(Stored data)
------------------------------------------------------------
(** [Promise.all]: fulfilled with every value when all are fulfilled,
    rejected otherwise.  [Promise.all] rejects with the reason of the
    promise that is rejected first in time; the order in which the promises
    settle is not modelled, and the reason kept here is that of the first
    rejected promise of the array.  Only the fact that some reason is
    logged is used below, never which one. *)
Fixpoint Promise_all {A : Type} (ps : list (Settled A)) : Settled (list A) :=
  match ps with
  | [] => Fulfilled []
  | Rejected reason :: _ => Rejected reason
  | Fulfilled a :: rest =>
      match Promise_all rest with
      | Fulfilled l => Fulfilled (a :: l)
      | Rejected reason => Rejected reason
      end
  end.

End Js.

(** ** Data model *)

(** [Object.entries] of an expressions object: its own properties in
    iteration order. *)
Definition FaceExpressions := list (string * Q).

(** interface FaceData *)
Record FaceData := mkFaceData {
  gender : string;
  age : Z;
  emotion : string;
  expressions : FaceExpressions
}.

Record Point := mkPoint { x : Q; y : Q }.

Record Box := mkBox { box_x : Q; box_y : Q; box_width : Q; box_height : Q }.

(** One element of the array [detectAllFaces(...).withFaceLandmarks()
    .withFaceExpressions().withAgeAndGender()] resolves to:
    [detection.detection.box], [detection.landmarks.positions],
    [detection.expressions], [detection.age], [detection.gender]. *)
Module Detection.

Record t := mk {
  box : Box;
  positions : list Point;
  expressions : FaceExpressions;
  age : option Q;
  gender : option string
}.

End Detection.

Record Dimensions := mkDimensions { width : Z; height : Z }.

Inductive DisplayMode := mode_landmarks | mode_expressions | mode_mesh.

Definition DisplayMode_eqb (a b : DisplayMode) : bool :=
  match a, b with
  | mode_landmarks, mode_landmarks
  | mode_expressions, mode_expressions
  | mode_mesh, mode_mesh => true
  | _, _ => false
  end.

(** ** getDominantExpression (lines 51-63) *)

(** The body of the [forEach] callback, on the pair of locals
    [(maxValue, dominantExpression)]. *)
Definition dominant_step (acc : Q * string) (entry : string * Q) : Q * string :=
  let '(maxValue, dominantExpression) := acc in
  let '(expression, value) := entry in
  if Js.gt value maxValue then (value, expression)
  else (maxValue, dominantExpression).

Definition getDominantExpression (expressions : FaceExpressions) : string :=
  snd (fold_left dominant_step expressions (0, "")).

(** ** getExpressionEmoji (lines 66-78) *)

Definition emojiMap : list (string * string) :=
  [ ("neutral", "😐");
    ("happy", "😀");
    ("sad", "😔");
    ("angry", "😠");
    ("fearful", "😨");
    ("disgusted", "🤢");
    ("surprised", "😲") ].

Definition getExpressionEmoji (expression : string) : Js.value :=
  Js.or_value (Js.get emojiMap expression) (Js.VString "❓").

(** ** The FaceData of one detection (lines 104-116) *)

Definition toFaceData (detection : Detection.t) : FaceData :=
  let expressions := Detection.expressions detection in
  let dominantExpression := getDominantExpression expressions in
  {| gender := Js.or_string (Detection.gender detection) "desconocido";
     age := Js.Math_round (Js.or_number (Detection.age detection) 0);
     emotion := dominantExpression;
     expressions :=
       map (fun '(key, value) => (key, Js.toFixed2 value)) expressions |}.

(** ** Text and the drawing surface *)

(** A template literal or a JSX text node: its pieces in order. *)
Inductive Fragment :=
| TInteger (n : Z)
| TNumber (q : Q)
| TText (s : string)
| TValue (v : Js.value).

Definition Text := list Fragment.

Inductive Angle :=
| Radians (q : Q)
| TimesPI (q : Q).

(** What reaches the canvas: the calls the component makes on its 2d
    context, the remaining path calls of that context, and one command per
    face-api.js drawing helper, which paints on its own. *)
Inductive DrawCmd :=
| SetStrokeStyle (style : string)
| SetLineWidth (w : Q)
| SetFillStyle (style : string)
| SetFont (font : string)
| BeginPath
| Arc (cx cy radius : Q) (startAngle endAngle : Angle)
| Fill
| MoveTo (px py : Q)
| LineTo (px py : Q)
| Stroke
| FillRect (rx ry rw rh : Q)
| FillText (text : Text) (tx ty : Q)
| DrawDetections (resized : list Detection.t)
| DrawFaceLandmarks (resized : list Detection.t)
| DrawFaceExpressions (resized : list Detection.t).

(** The commands that put a line between two points on the surface:
    stroking a path that was extended by [lineTo], and the library's
    landmark helper, which joins the landmarks of each facial feature. *)
Definition draws_edges (c : DrawCmd) : bool :=
  match c with
  | LineTo _ _ | Stroke | DrawFaceLandmarks _ => true
  | _ => false
  end.

(** The canvas element: its size, whether [getContext('2d')] yields a
    context, and what has been drawn since the surface was last blank. *)
Record Canvas := mkCanvas {
  size : Dimensions;
  context2d : bool;
  drawn : list DrawCmd
}.

(** [faceapi.matchDimensions(canvas, displaySize)] assigns [canvas.width]
    and [canvas.height].  Assigning either, even the value it already has,
    resets the bitmap of a canvas (HTML Standard, the canvas element). *)
Definition matchDimensions (canvas : Canvas) (displaySize : Dimensions) : Canvas :=
  {| size := displaySize; context2d := context2d canvas; drawn := [] |}.

(** A sequence of drawing statements: the canvas after it, and the error
    it threw, if any. *)
Definition Paint := Canvas -> Canvas * option string.

Definition skip : Paint := fun canvas => (canvas, None).

Definition throw (error : string) : Paint := fun canvas => (canvas, Some error).

Definition issue (cmds : list DrawCmd) : Paint :=
  fun canvas =>
    ({| size := size canvas;
        context2d := context2d canvas;
        drawn := drawn canvas ++ cmds |}, None).

Definition andThen (p q : Paint) : Paint :=
  fun canvas =>
    match p canvas with
    | (canvas', None) => q canvas'
    | thrown => thrown
    end.

Notation "p ;; q" := (andThen p q) (at level 61, right associativity).

(** [ctx.clearRect(0, 0, canvas.width, canvas.height)] *)
Definition clearRect : Paint :=
  fun canvas =>
    ({| size := size canvas; context2d := context2d canvas; drawn := [] |}, None).

(** [if (ctx) { ... }] where [ctx = canvas.getContext('2d')] *)
Definition ifCtx (p : Paint) : Paint :=
  fun canvas => if context2d canvas then p canvas else skip canvas.

(** A drawing helper of face-api.js ([drawDetections],
    [drawFaceLandmarks], [drawFaceExpressions]): it goes through the
    detections it is given and, for each one, asks the canvas for its 2d
    context itself, throwing when there is none; given no detection it
    does nothing. *)
Definition helper (draw : list Detection.t -> DrawCmd)
    (detections : list Detection.t) : Paint :=
  fun canvas =>
    if context2d canvas then issue [draw detections] canvas
    else
      match detections with
      | [] => skip canvas
      | _ :: _ => throw "canvas 2d context is null" canvas
      end.

(** [array.forEach((element, idx) => ...)], from index [idx] on. *)
Fixpoint forEach {A : Type} (f : A -> nat -> Paint) (l : list A) (idx : nat) : Paint :=
  match l with
  | [] => skip
  | a :: rest => f a idx ;; forEach f rest (S idx)
  end.

(** ** The body of the mesh branch (lines 138-155) *)

(** One turn of the [for] loop over [points]. *)
Definition meshPoint (point : Point) : list DrawCmd :=
  [ BeginPath;
    Arc (x point) (y point) 2 (Radians 0) (TimesPI 2);
    SetFillStyle "#36f";
    Fill ].

Definition meshFace (detection : Detection.t) : list DrawCmd :=
  let points := Detection.positions detection in
  [SetStrokeStyle "#36f"; SetLineWidth 1] ++ flat_map meshPoint points.

Definition drawMesh (resizedDetections : list Detection.t) : Paint :=
  forEach (fun detection _ => ifCtx (issue (meshFace detection)))
          resizedDetections 0.

(** ** The details panel (lines 159-192) *)

Definition panel (detection : Detection.t) (faceData : FaceData) : list DrawCmd :=
  let box := Detection.box detection in
  [ SetFillStyle "rgba(0, 0, 0, 0.6)";
    FillRect (box_x box) (box_y box - 50) (box_width box) 50;
    SetFont "16px Arial";
    SetFillStyle "white";
    FillText [TInteger (age faceData); TText " años, ";
              TText (if String.eqb (gender faceData) "male"
                     then "Hombre" else "Mujer")]
             (box_x box + 5) (box_y box - 30);
    SetFont "20px Arial";
    FillText [TValue (getExpressionEmoji (emotion faceData)); TText " ";
              TText (emotion faceData)]
             (box_x box + 5) (box_y box - 10) ].

(** [faceDataArray[idx]] is [undefined] past the end of the array, and
    reading a property of [undefined] throws. *)
Definition drawDetails (resizedDetections : list Detection.t)
    (faceDataArray : list FaceData) : Paint :=
  forEach
    (fun detection idx =>
       ifCtx
         match nth_error faceDataArray idx with
         | Some faceData => issue (panel detection faceData)
         | None => throw "TypeError: Cannot read properties of undefined"
         end)
    resizedDetections 0.

(** ** The details list under the video (lines 326-374) *)

Record Chip := mkChip {
  chip_text : Text;
  chip_highlighted : bool
}.

Record FaceCard := mkFaceCard {
  card_title : Text;
  card_age : Text;
  card_gender : Text;
  card_emotion : Text;
  card_chips : list Chip
}.

Definition faceCard (face : FaceData) (index : nat) : FaceCard :=
  {| card_title := [TText "Rostro #"; TInteger (Z.of_nat index + 1)];
     card_age := [TText "Edad estimada:"; TInteger (age face); TText " años"];
     card_gender :=
       [TText "Género:";
        TText (if String.eqb (gender face) "male" then "Hombre" else "Mujer")];
     card_emotion :=
       [TText "Emoción dominante:"; TValue (getExpressionEmoji (emotion face));
        TText " "; TText (emotion face)];
     card_chips :=
       map (fun '(expr, value) =>
              {| chip_text := [TText expr; TText ": "; TNumber value];
                 chip_highlighted := String.eqb expr (emotion face) |})
           (expressions face) |}.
------------------------------------------------------------
- EXERCISE DIRECTIONS -
Look back at the entries above. Retype the line with "iteration order. *)", the line with "End Detection.", and all lines in between.

- SOLUTION TO THIS TASK -
    iteration order. *)
Definition FaceExpressions := list (string * Q).

(** interface FaceData *)
Record FaceData := mkFaceData {
  gender : string;
  age : Z;
  emotion : string;
  expressions : FaceExpressions
}.

Record Point := mkPoint { x : Q; y : Q }.

Record Box := mkBox { box_x : Q; box_y : Q; box_width : Q; box_height : Q }.

(** One element of the array [detectAllFaces(...).withFaceLandmarks()
    .withFaceExpressions().withAgeAndGender()] resolves to:
    [detection.detection.box], [detection.landmarks.positions],
    [detection.expressions], [detection.age], [detection.gender]. *)
Module Detection.

Record t := mk {
  box : Box;
  positions : list Point;
  expressions : FaceExpressions;
  age : option Q;
  gender : option string
}.

End Detection.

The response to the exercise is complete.